İşte bugün de zalim ve münafık komite ülkemizi toz-dumana kattı; İslâm âlemini, bilhassa Ortadoğu’yu kan gölüne çevirdi.
Âlem-i İslâmın problemlerini Üstad Bediüzzaman çizmüş, “Her müşkül [problem] halledilir her suale cevap verilir.”1 demiştir. Ve hatta problemleri çözmenin formüllerini vermiştir. Bu, tarafgir iddiamız değil: “Risale-i Nur ulema- ların elinde gezdiği hâlde, hiçbir âlim, hiçbir filozof itiraz etmemiş...”2 Dikkate sunacağımız bir diğer husus: Bediüzzaman problem ve hastalıklara, yalnızca içtimaî, siyasî, sathî değil; imanî, ilmî boyutlarıyla çözümler üretmiştir.

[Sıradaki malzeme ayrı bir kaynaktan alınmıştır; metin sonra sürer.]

Lemma makeSpace_spec len b :
  buf_inv b -> writableBytes b < len ->
  exists b', makeSpace_by exact_add len b = Ok b' /\ buf_inv b' /\ content b' = content b
    /\ len <= writableBytes b'
    /\ (readerIndex_ b' = readerIndex_ b \/ readerIndex_ b' = kCheapPrepend).
Proof.
  intros [Ho Hs Hp] Hlen. unfold makeSpace_by. unfold_sizes. rewrite Nat2N.id.
  destruct (N.ltb_spec (N.of_nat (length (buffer_ b) - writerIndex_ b + readerIndex_ b))
    (N.of_nat (len + kCheapPrepend))).
  - eexists. split; [done|]. split_and!; [split; simpl| | |by left]; unfold_sizes;
      unfold resize; try len.
    unfold content, range; simpl.
    rewrite (take_ge (buffer_ b)) by lia. rewrite drop_app_le by lia.
    by rewrite take_app_le by (rewrite length_drop; lia).
  - rewrite (proj2 (Nat.ltb_lt kCheapPrepend (readerIndex_ b))) by lia. simpl.
    assert (Hr : length (range b (readerIndex_ b) (writerIndex_ b))
                 = writerIndex_ b - readerIndex_ b) by (by rewrite length_range).
    rewrite overwrite_in_range by lia. simpl.
    rewrite (proj2 (Nat.eqb_eq _ _)) by lia. simpl.
    eexists. split; [done|].
    split_and!; [split; simpl| | |by right]; unfold_sizes; try len.
    unfold content at 1, range at 1; simpl.
    rewrite drop_app_length' by (rewrite length_take; lia).
    by rewrite take_app_length' by lia.
Qed.

Lemma room_for_spec len b :
  buf_inv b ->
  exists b', room_for len b = Ok b' /\ buf_inv b' /\ content b' = content b
    /\ len <= writableBytes b'
    /\ (readerIndex_ b' = readerIndex_ b \/ readerIndex_ b' = kCheapPrepend).
Proof.
  intros Hi. unfold room_for, ensureWritableBytes_by. case_if.
  - destruct (makeSpace_spec len b Hi) as (b' & -> & Hi' & Hc & Hl & Hr); [done|].
    simpl. rewrite (proj2 (N.leb_le _ _)) by (unfold writableBytes in Hl; lia). simpl. eauto 10.
  - simpl. rewrite (proj2 (N.leb_le _ _)) by (unfold writableBytes in *; lia). simpl. eauto 10.
Qed.

(** *** Sizes that wrap *)

(** All that a size can be added to fits a [size_t]. *)
Definition size_fits (len : nat) (b : Buffer) : Prop :=
  (N.of_nat (length (buffer_ b)) + N.of_nat len + N.of_nat kCheapPrepend < 2 ^ 64)%N.

Lemma size_add_exact a b : (N.of_nat a + N.of_nat b < 2 ^ 64)%N -> size_add a b = N.of_nat (a + b).
Proof. intros Hs. unfold size_add. rewrite N.mod_small by done. lia. Qed.

Lemma size_sub_exact a b : (N.of_nat a < 2 ^ 64)%N -> b <= a -> size_sub a b = N.of_nat (a - b).
Proof.
  intros Ha Hb. unfold size_sub.
  replace (2 ^ 64 + N.of_nat a - N.of_nat b)%N with (N.of_nat (a - b) + 1 * 2 ^ 64)%N by lia.
  rewrite N.Div0.mod_add, N.mod_small; lia.
Qed.

(** Room is made by growing the vector by at most what is asked for. *)
Lemma makeSpace_length add len b b' :
  add (writerIndex_ b) len = N.of_nat (writerIndex_ b + len) -> buf_inv b ->
  makeSpace_by add len b = Ok b' ->
  length (buffer_ b') <= length (buffer_ b) + len /\ writerIndex_ b' <= length (buffer_ b').
Proof.
  intros Ha [Ho Hs Hp]. unfold makeSpace_by. rewrite Ha, Nat2N.id. destruct (_ <? _)%N; intros E; inv_res; simpl.
  - unfold resize. len.
  - match goal with HH : overwrite _ _ _ = Ok _ |- _ => apply overwrite_length in HH end. unfold_sizes. bool_props. lia.
Qed.

(** While the sums fit, the call is the one with exact sums. *)
Lemma room_for_code len b : buf_inv b -> size_fits len b -> ensureWritableBytes len b = room_for len b.
Proof.
  intros Hi Hf. unfold size_fits in Hf. pose proof Hi as [Ho Hs Hp].
  unfold ensureWritableBytes, room_for, ensureWritableBytes_by.
  assert (Hm : makeSpace_by size_add len b = makeSpace_by exact_add len b)
    by (unfold makeSpace_by; rewrite !size_add_exact by lia; done).
  rewrite Hm. destruct (writableBytes b <? len) eqn:Hl; simpl.
  - destruct (makeSpace_by exact_add len b) as [b'|] eqn:E; [|done]. simpl.
    destruct (makeSpace_length exact_add len b b' eq_refl Hi E). rewrite size_sub_exact by lia. done.
  - rewrite size_sub_exact by lia. done.
Qed.

Lemma ensureWritableBytes_spec len b :
  buf_inv b -> size_fits len b ->
  exists b', ensureWritableBytes len b = Ok b' /\ buf_inv b' /\ content b' = content b
    /\ len <= writableBytes b'
    /\ (readerIndex_ b' = readerIndex_ b \/ readerIndex_ b' = kCheapPrepend).
Proof. intros Hi Hf. rewrite (room_for_code len b Hi Hf). by apply room_for_spec. Qed.

Lemma room_for_length len b b' : buf_inv b -> room_for len b = Ok b' -> length (buffer_ b') <= length (buffer_ b) + len.
Proof.
  intros Hi. unfold room_for, ensureWritableBytes_by. destruct (writableBytes b <? len); intros E; inv_res; [|lia].
  by apply (makeSpace_length exact_add len b b' eq_refl Hi).
Qed.

(** A size near 2^64 wraps: the vector is cut, the free space then wraps as
    well and the assertion holds, with the write index outside the vector. *)
Lemma huge_reservation :
  let b := mkBuffer (replicate 16 nul) 0 16 in
  buf_inv b /\ exists b', ensureWritableBytes (N.to_nat (2 ^ 64 - 5)) b = Ok b'
    /\ length (buffer_ b') = 11 /\ writerIndex_ b' = 16.
Proof.
  set (len := N.to_nat (2 ^ 64 - 5)). assert (Hl : N.of_nat len = (2 ^ 64 - 5)%N) by apply N2Nat.id. clearbody len.
  split; [split; simpl; rewrite ?kCheapPrepend_eq; lia|].
  unfold ensureWritableBytes, ensureWritableBytes_by, makeSpace_by, size_add, size_sub, writableBytes.
  rewrite (proj2 (Nat.ltb_lt _ _)) by (simpl; lia). rewrite Hl, kCheapPrepend_eq. eexists. by split_and!.
Qed.
(** a timer cancelled while it is being processed, by its own or by
    another callback, is not scheduled again: the end of the expiry deletes
    it even if it repeats. *)
Theorem cancel_while_running `{Platform} (E : list (Timestamp * Z)) D w a t now os q q1 q2 :
  tq_inv (E.*2 ++ D) q -> callingExpiredTimers_ q = true ->
  (w, a) ∈ E -> heap q !! a = Some t ->
  cancelInLoop (mkTimerId a (sequence_ t)) q = Ok q1 ->
  reset E now os (set_calling false q1) = Ok q2 ->
  heap q2 !! a = None /\ tq_inv D q2.
Proof.
  intros Hi Hcall Hin Ht H1 H2.
  assert (HaE : a ∈ E.*2 ++ D) by (apply elem_of_app; left; apply list_elem_of_fmap; by exists (w, a)).
  pose proof (wp_ok _ _ _ _ (cancelInLoop_inv (fun _ => False) _ _ q Hi) H1)
    as (Hi1 & Hh1 & _ & _ & Hcase).
  pose proof (wp_ok _ _ _ _ (reset_inv E now os D (set_calling false q1)
    ltac:(by eapply tq_inv_frame; [..|exact Hi1])) H2) as (Hi2 & _ & _ & _ & Ha & _).
  split; [|done]. simpl in *.
  specialize (Ha w a t Hin). rewrite Hh1 in Ha by auto. specialize (Ha Ht).
  destruct Hcase as [(Hact & _)|(_ & _ & _ & Hk)].
  - apply (ti_active _ _ Hi) in Hact as (_ & _ & _ & Hn). done.
  - specialize (Hk Hcall). unfold after_expiry in Ha.
    rewrite (bool_decide_eq_false_2 (_ ∉ _)), andb_false_r in Ha by (intros Hnot; by apply Hnot).
    done.
Qed.
End Facts.

(** [resetTimerWin] never arms the timer of the operating system for later
    than asked (rounded down to a millisecond), and for exactly that when the
    delay fits 32 bits; because [(DWORD)microseconds / 1000] casts before it
    divides, a longer delay is reduced modulo 2^32 microseconds, so that a
    timer 2^32 microseconds away is armed for 0 milliseconds. *)
Theorem dueTime_bounds {Cb} (q : TimerQueue Cb) expiration os handle :
  os_create os = Some handle ->
  let wait := delay expiration (os_now os) in
  exists due, os_timers (resetTimerWin expiration os q) !! handle = Some due
    /\ (0 <= due * 1000 <= wait)%Z
    /\ ((wait < 2 ^ 32)%Z -> due = (wait / 1000)%Z)
    /\ (wait = (2 ^ 32)%Z -> due = 0%Z).
Proof.
  intros Hc wait. exists (dueTime expiration (os_now os)). split.
  - unfold resetTimerWin. rewrite Hc. case_match. simpl. apply lookup_insert_eq.
  - unfold dueTime. fold wait. assert (H100 : (100 <= wait)%Z) by (unfold wait, delay; case_if; lia).
    pose proof (wrapU_bound 32 wait ltac:(lia)).
    assert (wrapU 32 wait <= wait)%Z by (apply Z.mod_le; lia).
    pose proof (Z.mul_div_le (wrapU 32 wait) 1000). split_and!.
    + apply Z.mul_nonneg_nonneg; [apply Z.div_pos|]; lia.
    + lia.
    + intros Hd. by rewrite wrapU_small by lia.
    + by intros ->.
Qed.

Lemma dueTime_bounds_witness :
  exists due, os_timers (resetTimerWin (2 ^ 32) (mkOs 0 true (Some 7%Z)) (@new_TimerQueue nat)) !! 7%Z = Some due
    /\ due = 0%Z.
Proof.
  destruct (dueTime_bounds (@new_TimerQueue nat) (2 ^ 32) (mkOs 0 true (Some 7%Z)) 7 eq_refl)
    as (due & E & _ & _ & H0). exists due. split; [exact E | apply H0; reflexivity].
Defined.

(** ** A concrete queue *)

(** An allocator with four addresses. *)
Definition small_alloc (h : gmap Z (Timer nat)) : option Z :=
  List.find (fun a => bool_decide (h !! a = None)) [8; 16; 24; 32]%Z.

Lemma small_alloc_ok : alloc_ok small_alloc.
Proof.
  intros h a Ha. apply List.find_some in Ha as [Hin Hb]. bool_props. split; [done|].
  unfold UINTPTR_MAX. simpl in Hin. lia.
Qed.

Definition demo_platform : Platform := {| win := true; bigendian := false |}.
Definition demo_os (n : Z) : os_answer := mkOs 1000 true (Some n).

(** Timer 1 fires once, timer 2 every second; callback 1 adds a timer. *)
Definition demo_cmds : list (timer_cmd nat) :=
  [CmdAdd 1 5000 (double_of_Z 0) (demo_os 1); CmdAdd 2 3000 (double_of_Z 1) (demo_os 2);
   CmdAdd 3 9000 (double_of_Z 0) (demo_os 3)].
Definition demo_user (cb : nat) (q : TimerQueue nat) : list (timer_cmd nat) :=
  if cb =? 1 then [CmdAdd 4 (7000)%Z (double_of_Z 0) (demo_os 4)] else [].

Definition demo_queue : TimerQueue nat :=
  match exec_cmds (H := demo_platform) small_alloc demo_cmds new_TimerQueue with
  | Ok q => q
  | Fault _ => new_TimerQueue
  end.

Birinci problem, hepimizi saran yeis ve ümitsizliktir. Ümidini kaybedenler, herşeyini kayder. İkinci problememiz ise: “Çok zamandan beri terbiye-i İslâmiye zedelenmesiyle”3 “Sıdkın [doğruluğun, dürüstlüğün] hayat-ı içtimaiye-i siyasiyede ölmesi.”4
Müslümanlar çok dehşetli bir hastalığa yakalandı. Son tartışmalarda da bu hastalık nüksetti:
Ülkeyi rüşvet hanına çeviren ve yolsuzlukları ayyuka çıkan partidaşlarını masum, günahsız sayarken; muhaliflere ateş püskürüyor. Bunu çok yakından tanıdığımız mütedeyyin ehl-i ilim arkadaşlarımız yapıyor. İşte, dürüstlüğün ölmesi, çifte standart ve dehşetli tarafgirlik hastalıkları!
“Bir zaman, bu garazkârâne tarafgirlik neticesi olarak gördüm ki mütedeyyin bir ehl-i ilim, fikr-i siyasîsine muhalif bir âlim-i salihi, tekfir derecesinde tezyif etti. Ve kendi fikrinde olan bir münafığı, hürmetkârâne medhetti.”5
Çözüm: İman, ahlâk, doğruluk eğitim ve terbiyesi: Çünkü, “Küfrün mahiyeti yalandır. İmanın mahiyeti sıdktır [doğruluktur].”
Diğer dört hastalık da, birbirine düşmanlıktan zevk almak; ehl-i imanı birbirine bağlayan nuranî rabıtaları bilmemek; çeşit çeşit sarî (bulaşıcı) hastalıklar yayılan istibdat ve gayreti şahsî menfaatlere ayırmaktır. Onların da çaresi, Hutbe-i Şamiye’dedir.
Dipnotlar:
1-Tarihçe-i Hayat, Enst./intr., s. 45.
2-Emirdağ Lâhikası, s. 342.
3-Age.
4-Hutbe-i Şâmiye, Enst./inter, s. 27.;
5-Mektubat, s. 314.; 6-Münazarat, s. 104.